Zack Exley on (Maybe) the Only Problem in the Sanders Campaign

Just days after it became clear that Bernie Sanders will almost definitely not win the Democratic nomination, former senior advisor to the Sanders campaign Zack Exley appeared on the Personal Democracy Forum stage to share lessons learned over the past year, or “how we can again unleash the power of the many.”

His talk focused on the plight of Sarah, from Overland Park, Kansas—a hardworking mother struggling to get by because shit is broken—and others like her. “I want to be clear about what unleashed the power of many in this campaign,” Exley said. “It’s that people are getting screwed.” Twitter reactions ranged from appreciation for “real talk” instead of “happy tools digital triumphalism” and criticism for the self-congratulatory tone that made it sound like ‘no one has ever been inspired or organized before.’

His words fell on well-versed ears; most Personal Democracy Forum attendees are familiar with the many ways low income Americans are “getting screwed,” even if they are not intimately familiar with that experience. And there was no acknowledgement that similar fears and struggles are sending voters straight into the Donald Trump camp, or analysis as to what makes the fears of Sanders supporters differ from Trump supporters.

It wasn’t until an afternoon panel on decentralized organizing that Exley drilled down to any specifics in terms of tools or strategies.

In response to moderator Allison Fine’s question, “how do you build structure into a decentralized movement?,” Exley replied, “Really difficultly.”

According to Exley, by the time he got involved in the Bernie Sanders campaign overseeing distributed organizing, the “tyranny of the annoying,” was already in full swing. The tyranny of the annoying, Exley explained, is the principle that in every group of 100 fantastic people there is always one person intent on destroying the organization: trying to lead when they shouldn’t lead, intentionally undermining other organizers, or otherwise tearing the group down from within.

When Exley started working with the campaign, there were already a number of local groups on Facebook and Slack—and already many of them were dealing with a problem child.

“It wasn’t the only problem” in the campaign, Exley said. “I’m still shell-shocked by it.” He paused. “Maybe it was the only problem come to think of it.”

The optimal size for a Slack organizing channel, Exley said, is about 30. Anything bigger than that and the channel starts to break down because there aren’t very many moderation tools (and because the larger a group gets the more likely it is that someone annoying will crash the party).

Exley argued that new tools don’t replace old tools but are always expanding the realm of possibility. “The horse was a new tool,” he said. “That’s how empires were created.”

“Railroads,” he added, “made America one unified organization. Whole new organizations grew out because of this new technology.”
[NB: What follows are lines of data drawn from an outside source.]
(** A cleaned text holds only word characters, spaces and the eleven
    punctuation marks; its only white space is the space, never two in a
    row and never at either end. *)
Theorem clean_text_shape : forall x,
  let y := clean_text x in
  Forall (fun c => allowed c = true /\ (is_space c = true -> c = SP)) y
  /\ (forall l a c r, y = l ++ a :: c :: r ->
                      ~ (is_space a = true /\ is_space c = true))
  /\ (forall c t, y = c :: t -> is_space c = false)
  /\ (forall l c, y = l ++ [c] -> is_space c = false).
Proof.
  intros x y.
  destruct (clean_text_normal is_space is_word space_is_space space_not_word
              word_zero word_one word_O word_I x)
    as [Hws Hal _ _ Hh Ht].
  fold y in Hws, Hal, Hh, Ht. split; [|split; [|split]].
  - apply Forall_forall. intros c Hc. split.
    + rewrite forallb_forall in Hal. now apply Hal.
    + pose proof (ws_ok_only_spaces y false Hws) as H.
      rewrite Forall_forall in H. now apply H.
  - intros l a c r Hy [Ha Hc]. rewrite Hy in Hws.
    exact (ws_ok_no_run l false a c r Hws Ha Hc).
  - intros c t Hy. rewrite Hy in Hh. simpl in Hh. now apply negb_true_iff.
  - intros l c Hy. rewrite Hy in Ht. now apply rstrip_fixed_last in Ht.
Qed.

End Shape.

(** *** Metadata and chunks *)

Section Counting.
Variable is_space : N -> bool.
Variable split_text : Z -> Z -> pystr -> list pystr.

Local Abbreviation count_words_from := (TextProcessor.count_words_from is_space).
Local Abbreviation count_words := (TextProcessor.count_words is_space).
Local Abbreviation get_document_metadata :=
  (TextProcessor.get_document_metadata is_space).
Local Abbreviation create_chunks :=
  (TextProcessor.create_chunks is_space split_text).

Lemma count_words_from_bound : forall s b,
  2 * count_words_from b s + (if b then 1 else 0) <= length s + 1.
Proof.
  induction s as [|c t IH]; intros b; simpl; [destruct b; lia|].
  destruct (is_space c).
  - specialize (IH false). simpl in IH. destruct b; lia.
  - specialize (IH true). simpl in IH. destruct b; lia.
Qed.

Lemma count_runs_bound : forall p s b,
  2 * count_runs p b s + (if b then 1 else 0) <= length s + 1.
Proof.
  intros p. induction s as [|c t IH]; intros b; simpl; [destruct b; lia|].
  destruct (p c).
  - specialize (IH true). simpl in IH. destruct b; lia.
  - specialize (IH false). simpl in IH. destruct b; lia.
Qed.
(* ===== verification/RpcCalls.v ===== *)
(** Outstanding RPC calls of the NFS client (src/add-ons/kernel/file_systems/
    nfs/RPCPendingCalls.c) and the two ends that use them, [send_rpc_call] and
    the body of [postoffice_func] (nfs_add_on.c).

    [PendingCall] objects live in a heap and are shared between the list of
    pending calls, the sender and the postoffice thread.  Kernel semaphores are
    counters; the network is a parameter. *)

From S2P Require Import Prelude Errors Xdr LinkedList.

Record sockaddr_in : Type := mkAddr {
  sin_family : Z;
  sin_port : Z;       (* network order *)
  s_addr : Z          (* network order *)
}.

(** Mount parameters; [None] is a NULL string pointer. *)
Record mount_nfs_params : Type := mkParams {
  serverIP : Z;
  server : option (list Z);
  _export : option (list Z);
  p_uid : Z;
  p_gid : Z;
  hostname : option (list Z)
}.

Record PendingCall : Type := mkCall {
  pc_next : option Z;
  pc_sem : Z;
  pc_addr : sockaddr_in;
  pc_xid : Z;
  pc_buffer : option (list Z)
}.

Record SemaphorePool : Type := mkPool {
  fPool : option (list Z);
  fPoolCount : Z;
  fPoolSize : Z;
  fPoolSem : Z
}.

Record RPCPendingCalls : Type := mkCalls {
  fFirst : option Z;
  fSem : Z;
  fPools : SemaphorePool
}.

#[global] Program Instance PendingCall_node : LNode PendingCall := {|
  nxt := pc_next;
  set_nxt := λ o c, mkCall o (pc_sem c) (pc_addr c) (pc_xid c) (pc_buffer c)
|}.
Next Obligation. done. Qed.

Definition set_buffer (b : option (list Z)) (c : PendingCall) : PendingCall :=
  mkCall (pc_next c) (pc_sem c) (pc_addr c) (pc_xid c) b.

(** The transport state of one mounted volume: allocator, kernel semaphores,
    heap of [PendingCall]s, [ns->pendingCalls], [ns->xid], the network, and the
    datagrams sent so far (newest first). *)
Record rpc (net : Type) : Type := mkRpc {
  r_oom : list bool;              (* answers of the next allocations; [] = all succeed *)
  r_sems : gmap Z Z;              (* live semaphores with their counts *)
  r_next_sem : Z;
  r_heap : gmap Z PendingCall;
  r_next_call : Z;
  r_calls : RPCPendingCalls;
  r_xid : Z;
  r_net : net;
  r_sent : list (sockaddr_in * list Z)
}.
Arguments mkRpc {net}.
Arguments r_oom {net}. Arguments r_sems {net}. Arguments r_next_sem {net}.
Arguments r_heap {net}. Arguments r_next_call {net}. Arguments r_calls {net}.
Arguments r_xid {net}. Arguments r_net {net}. Arguments r_sent {net}.

#[global] Program Instance rpc_allocator {net} : Allocator (rpc net) := {|
  alloc_next := λ s,
    (match r_oom s with b :: _ => b | [] => true end,
     mkRpc (tail (r_oom s)) (r_sems s) (r_next_sem s) (r_heap s) (r_next_call s)
       (r_calls s) (r_xid s) (r_net s) (r_sent s));
  alloc_plenty := λ s, r_oom s = []
|}.
Next Obligation. intros net [[] ? ? ? ? ? ? ? ?]; simpl; congruence. Qed.

Section Setters.
Context {net : Type}.
Implicit Types s : rpc net.

Definition set_sems (f : gmap Z Z → gmap Z Z) s : rpc net :=
  mkRpc (r_oom s) (f (r_sems s)) (r_next_sem s) (r_heap s) (r_next_call s)
    (r_calls s) (r_xid s) (r_net s) (r_sent s).
Definition set_next_sem (n : Z) s : rpc net :=
  mkRpc (r_oom s) (r_sems s) n (r_heap s) (r_next_call s)
    (r_calls s) (r_xid s) (r_net s) (r_sent s).
Definition set_heap (f : gmap Z PendingCall → gmap Z PendingCall) s : rpc net :=
  mkRpc (r_oom s) (r_sems s) (r_next_sem s) (f (r_heap s)) (r_next_call s)
    (r_calls s) (r_xid s) (r_net s) (r_sent s).
Definition set_next_call (n : Z) s : rpc net :=
  mkRpc (r_oom s) (r_sems s) (r_next_sem s) (r_heap s) n
    (r_calls s) (r_xid s) (r_net s) (r_sent s).
Definition set_calls (c : RPCPendingCalls) s : rpc net :=
  mkRpc (r_oom s) (r_sems s) (r_next_sem s) (r_heap s) (r_next_call s)
    c (r_xid s) (r_net s) (r_sent s).
Definition set_pool (p : SemaphorePool) s : rpc net :=
  set_calls (mkCalls (fFirst (r_calls s)) (fSem (r_calls s)) p) s.
Definition set_first (o : option Z) s : rpc net :=
  set_calls (mkCalls o (fSem (r_calls s)) (fPools (r_calls s))) s.
Definition set_xid (x : Z) s : rpc net :=
  mkRpc (r_oom s) (r_sems s) (r_next_sem s) (r_heap s) (r_next_call s)
    (r_calls s) x (r_net s) (r_sent s).
Definition set_net (n : net) s : rpc net :=
  mkRpc (r_oom s) (r_sems s) (r_next_sem s) (r_heap s) (r_next_call s)
    (r_calls s) (r_xid s) n (r_sent s).
Definition log_sent (d : sockaddr_in * list Z) s : rpc net :=
  mkRpc (r_oom s) (r_sems s) (r_next_sem s) (r_heap s) (r_next_call s)
    (r_calls s) (r_xid s) (r_net s) (d :: r_sent s).
End Setters.

Section Ops.
Context {net : Type}.
Context (uninit : Z → Z).
(** The network: what the socket receives while the sender waits [timeout]
    microseconds after having sent a datagram to an address. *)
Context (net_wait : net → sockaddr_in → list Z → Z → list (sockaddr_in * list Z) * net).
(** Driver settings. *)
Context (conf_no_check_ip_xid : bool).
Context (conf_call_timeout conf_call_tries : Z).

Abbreviation MR := (M (rpc net)).

(** ** Kernel semaphores *)

Definition create_sem (count : Z) : MR Z :=
  s ← getS;
  let id := r_next_sem s in
  putS (set_next_sem (id + 1) (set_sems (insert id count) s));;
  mret id.

Definition delete_sem (id : Z) : MR unit := modifyS (set_sems (delete id)).

Definition release_sem (id : Z) : MR Z :=
  s ← getS;
  match r_sems s !! id with
  | None => mret B_BAD_SEM_ID
  | Some c => putS (set_sems (insert id (c + 1)) s);; mret B_OK
  end.

(** [while (acquire_sem(id) == B_INTERRUPTED);]: blocks when the count is 0. *)
Definition acquire_sem (id : Z) : MR Z :=
  s ← getS;
  match r_sems s !! id with
  | None => mret B_BAD_SEM_ID
  | Some c =>
      if c >? 0 then putS (set_sems (insert id (c - 1)) s);; mret B_OK
      else failM Deadlock
  end.

(** [acquire_sem_etc(id, 1, B_TIMEOUT, ...)] at the end of the timeout. *)
Definition acquire_sem_timed (id : Z) : MR Z :=
  s ← getS;
  match r_sems s !! id with
  | None => mret B_BAD_SEM_ID
  | Some c =>
      if c >? 0 then putS (set_sems (insert id (c - 1)) s);; mret B_OK
      else mret B_TIMED_OUT
  end.

(** ** Blocks of the PendingCall heap *)

Definition get_call (a : Z) : MR PendingCall :=
  s ← getS; liftO (deref (r_heap s) a).

Definition put_call (a : Z) (c : PendingCall) : MR unit :=
  _ ← get_call a; modifyS (set_heap (insert a c)).

Definition free_call (a : Z) : MR unit :=
  _ ← get_call a; modifyS (set_heap (delete a)).

(** ** SemaphorePool *)

Definition SemaphorePoolInit : MR unit :=
  id ← create_sem 1;
  modifyS (set_pool (mkPool None 0 0 id)).

Definition pool_get (s : rpc net) : SemaphorePool := fPools (r_calls s).

Definition SemaphorePoolDestroy : MR unit :=
  s ← getS;
  let pool := pool_get s in
  ids ← liftO (peek (fPool pool) 0 (fPoolCount pool));
  modifyS (set_sems (λ m, foldr delete m ids));;
  delete_sem (fPoolSem pool).
(* ===== verification/NfsNodes.v ===== *)
(** The node table of a mounted NFS volume (src/add-ons/kernel/file_systems/nfs/
    nfs_add_on.c: [handle_from_vnid], [insert_node], [remove_node],
    [fs_read_vnode], [fs_remove_vnode]): a list of [fs_node]s under the
    semaphore [sem], refining a finite map from vnode ids to file handles. *)

From S2P Require Import Prelude Errors Xdr LinkedList RpcCalls NfsProto.

Section Ops.
Context {W : Type}.
Abbreviation MN := (M (fs_nspace W)).

(** [while (acquire_sem(ns->sem) == B_INTERRUPTED);] and its counterpart. *)
Definition acquire_ns : MN unit :=
  ns ← getS;
  if ns_sem ns >? 0 then putS (set_ns_sem (ns_sem ns - 1) ns) else failM Deadlock.

Definition release_ns : MN unit := modifyS (λ ns, set_ns_sem (ns_sem ns + 1) ns).

Definition get_node (a : Z) : MN fs_node := ns ← getS; liftO (deref (ns_nodes ns) a).
Definition free_node (a : Z) : MN unit := _ ← get_node a; modifyS (set_nodes (delete a)).

(** A block from [malloc(sizeof(fs_node))] with its fields written. *)
Definition new_node (mode vnid : Z) (fh : nfs_fhandle) : MN Z :=
  ns ← getS;
  let a := ns_next_node ns in
  putS (set_next_node (a + 1) (set_nodes (insert a (mkNode mode vnid fh None)) ns));;
  mret a.

(** [while (current != NULL && current->vnid != vnid) current = current->next;] *)
Definition find_node (vnid : Z) : MN (option Z * option Z) :=
  ns ← getS;
  liftO (walk (walk_fuel (ns_nodes ns)) (ns_nodes ns) (λ _ n, n_vnid n =? vnid) None (ns_first ns)).

Definition handle_from_vnid (vnid : Z) : MN nfs_fhandle :=
  acquire_ns;;
  '(_, current) ← find_node vnid;
  release_ns;;
  match current with
  | None => failM NullDeref
  | Some a => n ← get_node a; mret (n_fhandle n)
  end.

Definition insert_node (node : Z) : MN unit :=
  acquire_ns;;
  n ← get_node node;
  '(_, current) ← find_node (n_vnid n);
  match current with
  | Some _ =>
      free_node node;;
      release_ns
  | None =>
      ns ← getS;
      modifyS (set_nodes (insert node (set_nxt (ns_first ns) n)));;
      modifyS (set_ns_first (Some node));;
      release_ns
  end.

Definition remove_node (vnid : Z) : MN unit :=
  acquire_ns;;
  '(previous, current) ← find_node vnid;
  match current with
  | Some a =>
      n ← get_node a;
      ns ← getS;
      '(h, first) ← liftO (unlink (ns_nodes ns) (ns_first ns) previous (n_next n));
      modifyS (set_nodes (λ _, h));;
      modifyS (set_ns_first first);;
      free_node a
  | None => mret tt
  end;;
  release_ns.

(** [fs_read_vnode]: answers the node and its mode; [r] says that the caller
    is the file system itself. *)
Definition fs_read_vnode (vnid : Z) (r : bool) : MN (Z + (Z * Z)) :=
  (if r then mret tt else acquire_ns);;
  '(_, current) ← find_node vnid;
  match current with
  | None => err EINVAL
  | Some a =>
      n ← get_node a;
      (if r then mret tt else release_ns);;
      ok (a, n_mode n)
  end.

Definition fs_remove_vnode (node : Z) : MN Z :=
  n ← get_node node;
  remove_node (n_vnid n);;
  mret B_OK.
End Ops.

(** * The map the table stands for *)

Definition node_entry (h : gmap Z fs_node) (a : Z) : option (Z * (Z * nfs_fhandle)) :=
  (λ n, (n_vnid n, (n_mode n, n_fhandle n))) <$> h !! a.

Definition node_entries (h : gmap Z fs_node) (l : list Z) : list (Z * (Z * nfs_fhandle)) :=
  omap (node_entry h) l.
“But new tools are coming faster and faster and they’re becoming harder to use and harder to tweak,” he said. “I can see if we just change a few of these features, it will allow us to do more at a higher level faster.”

As a one-time computer programmer, Exley says it’s frustrating to recognize that and not to be able to do anything about it.

After the panel, I followed up with Exley for more specifics on what features he’d like to see added to organizing tools. He said he would like more moderation options on Slack, and the ability to nominate or anoint a Slack channel leader.

Although many of his comments were in the past tense (as some noted on Twitter) Exley did not offer a campaign postmortem, nor did he speculate extensively about “what’s next,” although he did plug the campaign Brand New Congress, which he helped start along with other former Sanders organizers.

Exley said the Brand New Congress campaign will seek to break many of the organizing structures that election campaigns that came before have been built on—beginning with compensation. Exley told Civicist after the panel that there will be no difference in terms of responsibility between paid and unpaid volunteers. When I asked why pay anyone, he said because they have some money, and because they want to win. When I asked how they would decide who got paid, he said he wasn’t quite sure yet. He said the people “I want to pay”—he is not part of the current leadership team of five and so is not in charge of these decisions—”want to work full time and don’t have any other way to participate” without financial compensation.

“So like need-based salaries?” I asked.

“Not salaries.”

“Need-based compensation, then?”

“No, more like need-based support.”

And Exley reiterated his belief that “the revolution will not be funded.” The money, he said, needs to come from the people—from the bottom not the top.